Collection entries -

= Beginning of Section =

(** The first value of a sorted list whose cumulative weight reaches the target. *)
Lemma reachShare_spec target pairs : forall cum last,
  StronglySorted byValue pairs -> Forall (fun x => 0 < x.2) pairs -> 0 <= cum -> cum + sumBy snd pairs < 2 ^ 63 ->
  cum < target -> target <= cum + sumBy snd pairs ->
  let v := reachShare target cum last pairs in
  v ∈ pairs.*1 /\ target <= cum + weightUpTo v pairs /\ forall u, u < v -> cum + weightUpTo u pairs < target.
Proof.
  induction pairs as [|[v w] pairs IH]; intros cum last Hs Hw Hc Hb Hlt Ht; [cbn in *; lia|]; rewrite sumBy_cons in *.
  apply StronglySorted_inv in Hs as [Hs Hv]. apply Forall_cons in Hw as [Hw0 Hw]. cbn [snd] in *.
  pose proof (weightUpTo_nonneg 0 pairs Hw).
  cbn [reachShare]. rewrite wrap64_id by (unfold in_int64; lia). destruct (Z.leb_spec target (cum + w)) as [Hle|Hgt]; cbn zeta.
  - split_and!; [by left| |].
    + unfold weightUpTo. rewrite filter_cons, decide_True, sumBy_cons by (cbn; lia). cbn [snd]. pose proof (weightUpTo_nonneg v pairs Hw). unfold weightUpTo in *. lia.
    + intros u Hu. unfold weightUpTo. rewrite filter_cons, decide_False by (cbn; lia).
      assert (filter (fun x : Z * Z => x.1 <= u) pairs = []) as ->.
      { clear -Hv Hu. induction Hv as [|x l Hx Hl IH]; [done|]. rewrite filter_cons, decide_False; [done|]. unfold byValue in Hx. cbn in Hx. lia. }
      cbn. lia.
  - destruct (IH (cum + w) v Hs Hw ltac:(lia) ltac:(lia) ltac:(lia) ltac:(lia)) as (Hin & Hreach & Hmin).
    set (r := reachShare _ _ _ _) in *. assert (v <= r) as Hvr.
    { apply list_elem_of_fmap in Hin as (x & -> & Hx). rewrite Forall_forall in Hv. by apply (Hv x). }
    split_and!; [by right| |].
    + unfold weightUpTo. rewrite filter_cons, decide_True, sumBy_cons by (cbn; lia). cbn [snd]. unfold weightUpTo in Hreach. lia.
    + intros u Hu. specialize (Hmin u Hu). unfold weightUpTo in *. rewrite filter_cons.
      pose proof (weightUpTo_nonneg u pairs Hw). case_decide; rewrite ?sumBy_cons; cbn [snd]; unfold weightUpTo in *; lia.
Qed.

#[export] Instance byValue_total : Total byValue.
Proof. intros a b. unfold byValue. lia. Qed.

#[export] Instance byValue_trans : Transitive byValue.
Proof. intros a b c. unfold byValue. lia. Qed.

Lemma weightUpTo_perm u l l' : l ≡ₚ l' -> weightUpTo u l = weightUpTo u l'.
Proof. intros Hp. unfold weightUpTo. by rewrite Hp. Qed.

Lemma total_wrapped ws : forall t, 0 <= t -> Forall (Z.lt 0) ws -> t + sumBy id ws < 2 ^ 63 ->
  foldl (fun t w => wrap64 (t + w)) t ws = t + sumBy id ws.
Proof.
  induction ws as [|w ws IH]; intros t Ht Hw Hb; [cbn; lia|]. rewrite sumBy_cons in *. cbn [foldl id] in *.
  apply Forall_cons in Hw as [Hw0 Hw].
  assert (0 <= sumBy id ws) by (clear -Hw; induction Hw; [done|]; rewrite sumBy_cons; cbn [id]; lia).
  rewrite wrap64_id by (unfold in_int64; lia). rewrite IH by (done || lia). lia.
Qed.

Lemma sumBy_snd_zip (vs ws : list Z) : length ws = length vs -> sumBy snd (zip vs ws) = sumBy id ws.
Proof. revert ws. induction vs as [|v vs IH]; intros [|w ws] Hl; try done. change (zip (v :: vs) (w :: ws)) with ((v, w) :: zip vs ws).
  rewrite !sumBy_cons, IH; [done|]. cbn in Hl. lia.
Qed.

= End of Section =

ACTIVITY - Using the records above, set down exactly the lines from the one with "weightUpTo in *. lia." through the one with "assert (filter (fun", inclusive, and nothing more.

RESULT OF THIS TASK -
    + unfold weightUpTo. rewrite filter_cons, decide_True, sumBy_cons by (cbn; lia). cbn [snd]. pose proof (weightUpTo_nonneg v pairs Hw). unfold weightUpTo in *. lia.
    + intros u Hu. unfold weightUpTo. rewrite filter_cons, decide_False by (cbn; lia).
      assert (filter (fun x : Z * Z => x.1 <= u) pairs = []) as ->.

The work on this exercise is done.